ERIC Number: ED045047
Record Type: Non-Journal
Publication Date: 1967-May
Reference Count: N/A
Thirty Year Follow-Up of Male College Students. Final Report.
Burnham, Paul S.; Hewitt, Benjamin A.
This study considered whether occupational groups can be discriminated by unique patterns of antecedent characteristics of an academic and non-academic nature. Statistical materials about family background, educational status at matriculation, and in-college data were assembled and coded on quantitative scales for 3 groups of Yale graduates: (1) the Classes of 1931 and 1932, (2) the Classes of 1935 and 1937, and (3) the Class of 1959. The most recent occupational information available about each graduate was coded according to an occupational code.
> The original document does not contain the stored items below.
(** Modelled from the spec: the schema of the three tables and the server
    that runs the statements are not part of the sources; the spec gives
    [users(id, username unique, email unique, password, role default 'user')],
    [blogs(id, user_id fk, title, content, status, created_at default now)]
    and [contact_messages(id, name, email, message, created_at default now)].
    [exec] is what the store does with a statement: the rows it returns and
    the store afterwards, or the error it raises (the store is then
    unchanged).  Ids come from a sequence per table, [created_at] from the
    clock [now], which moves on with every insertion. *)
Definition exec (q : statement) (d : database) : outcome (rows * database) :=
  match q with
  | SelectBlogsJoinUsers =>
      Ok (JoinedRows
            (order_by_desc (fun r => b_created_at (fst r))
               (join_users (users d) (blogs d))), d)
  | SelectUserIdsByEmailOrUsername email username =>
      Ok (IdRows
            (map u_id
               (filter (fun u => text_eqb (u_email u) email
                                 || text_eqb (u_username u) username)
                       (users d))), d)
  | InsertUser (Some username) (Some email) password =>
      if existsb (fun u => String.eqb (u_username u) username
                           || String.eqb (u_email u) email
                           || (u_id u =? next_user_id d)) (users d)
      then Throw duplicate_key
      else
        let u := mkUser (next_user_id d) username email password "user" in
        Ok (IdNameRows [(u_id u, u_username u)],
            mkDatabase (users d ++ [u]) (blogs d) (contact_messages d)
              (next_user_id d + 1) (next_blog_id d) (next_message_id d)
              (now d))
  | InsertUser _ _ _ => Throw not_null
  | SelectUsersByEmail email =>
      Ok (UserRows (filter (fun u => text_eqb (u_email u) email) (users d)), d)
  | UpdateUserPasswordByEmail password email =>
      Ok (NoRows,
          with_users d
            (map (fun u =>
                    if text_eqb (u_email u) email
                    then mkUser (u_id u) (u_username u) (u_email u) password
                           (u_role u)
                    else u)
                 (users d)))
  | InsertContactMessage (Some name) (Some email) (Some message) =>
      if existsb (fun m => m_id m =? next_message_id d) (contact_messages d)
      then Throw duplicate_key
      else
        Ok (NoRows,
            mkDatabase (users d) (blogs d)
              (contact_messages d
                 ++ [mkMessage (next_message_id d) name email message (now d)])
              (next_user_id d) (next_blog_id d) (next_message_id d + 1)
              (now d + 1))
  | InsertContactMessage _ _ _ => Throw not_null
  | SelectBlogsByUser user_id =>
      with_id user_id (fun uid =>
        Ok (BlogRows
              (order_by_desc b_created_at
                 (filter (fun b => b_user_id b =? uid) (blogs d))), d))
  | InsertBlog user_id title content =>
      with_id user_id (fun uid =>
        if negb (existsb (fun u => u_id u =? uid) (users d))
        then Throw foreign_key
        else if existsb (fun b => b_id b =? next_blog_id d) (blogs d)
        then Throw duplicate_key
        else
          Ok (NoRows,
              mkDatabase (users d)
                (blogs d
                   ++ [mkBlog (next_blog_id d) uid title content None (now d)])
                (contact_messages d)
                (next_user_id d) (next_blog_id d + 1) (next_message_id d)
                (now d + 1)))
  | SelectBlogJoinUserById id =>
      with_id id (fun i =>
        Ok (JoinedRows
              (filter (fun r => b_id (fst r) =? i)
                 (join_users (users d) (blogs d))), d))
  | SelectBlogByIdAndUser id user_id =>
      with_id id (fun i => with_id user_id (fun uid =>
        Ok (BlogRows
              (filter (fun b => (b_id b =? i) && (b_user_id b =? uid))
                 (blogs d)), d)))
  | UpdateBlogByIdAndUser title content id user_id =>
      with_id id (fun i => with_id user_id (fun uid =>
        Ok (NoRows,
            with_blogs d
              (map (fun b =>
                      if (b_id b =? i) && (b_user_id b =? uid)
                      then mkBlog (b_id b) (b_user_id b) title content
                             (b_status b) (b_created_at b)
                      else b)
                   (blogs d)))))
  | DeleteBlogByIdAndUser id user_id =>
      with_id id (fun i => with_id user_id (fun uid =>
        Ok (NoRows,
            with_blogs d
              (filter (fun b => negb ((b_id b =? i) && (b_user_id b =? uid)))
                 (blogs d)))))
  | SelectAdminsByEmail email =>
      Ok (UserRows
            (filter (fun u => text_eqb (u_email u) email
                              && String.eqb (u_role u) "admin")
                    (users d)), d)
  | SelectUsersOrderByIdDesc =>
      Ok (UserRows (order_by_desc u_id (users d)), d)
  | SelectContactMessages =>
      Ok (MessageRows (order_by_desc m_created_at (contact_messages d)), d)
  | SelectUserById id =>
      with_id id (fun i =>
        Ok (UserRows (filter (fun u => u_id u =? i) (users d)), d))
  | DeleteUserById id =>
      with_id id (fun i =>
        if existsb (fun u => u_id u =? i) (users d)
           && existsb (fun b => b_user_id b =? i) (blogs d)
        then Throw foreign_key
        else
          Ok (NoRows,
              with_users d (filter (fun u => negb (u_id u =? i)) (users d))))
  | UpdateUserRoleById role id =>
      with_id id (fun i =>
        Ok (NoRows,
            with_users d
              (map (fun u =>
                      if u_id u =? i
                      then mkUser (u_id u) (u_username u) (u_email u)
                             (u_password u) role
                      else u)
                   (users d))))
  | UpdateUserPasswordById password id =>
      with_id id (fun i =>
        Ok (NoRows,
            with_users d
              (map (fun u =>
                      if u_id u =? i
                      then mkUser (u_id u) (u_username u) (u_email u) password
                             (u_role u)
                      else u)
                   (users d))))
  | DeleteBlogById id =>
      with_id id (fun i =>
        Ok (NoRows,
            with_blogs d (filter (fun b => negb (b_id b =? i)) (blogs d))))
  | UpdateBlogStatusById status id =>
      with_id id (fun i =>
        Ok (NoRows,
            with_blogs d
              (map (fun b =>
                      if b_id b =? i
                      then mkBlog (b_id b) (b_user_id b) (b_title b)
                             (b_content b) (Some status) (b_created_at b)
                      else b)
                   (blogs d))))
  | SelectBlogById id =>
      with_id id (fun i =>
        Ok (BlogRows (filter (fun b => b_id b =? i) (blogs d)), d))
  | UpdateBlogById title content id =>
      with_id id (fun i =>
        Ok (NoRows,
            with_blogs d
              (map (fun b =>
                      if b_id b =? i
                      then mkBlog (b_id b) (b_user_id b) title content
                             (b_status b) (b_created_at b)
                      else b)
                   (blogs d))))
  end.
Of the 25 occupational categories large enough for analysis in terms of the antecedent data, 5 had statistically unique patterns of matriculation and in-college characteristics. These were: (1) chemists and physicists, (2) engineers, (3) college teachers, (4) lawyers, and (5) salesmen. Nine discriminant variables were identified. These included: (1) age, (2) father's occupation, (3) mother's occupation, (4) score on SAT, (5) senior year average grade, (6) scholastic honors received at Yale, (7) involvement in fraternities, (8) academic, sports and social clubs, and (9) dramatics, publications and musical organizations. There was too much overlap, however, to predict later membership in a vocational group. (AF)
Publication Type: N/A
Education Level: N/A
Sponsor: Office of Education (DHEW), Washington, DC. Bureau of Research.
Authoring Institution: Yale Univ., New Haven, CT.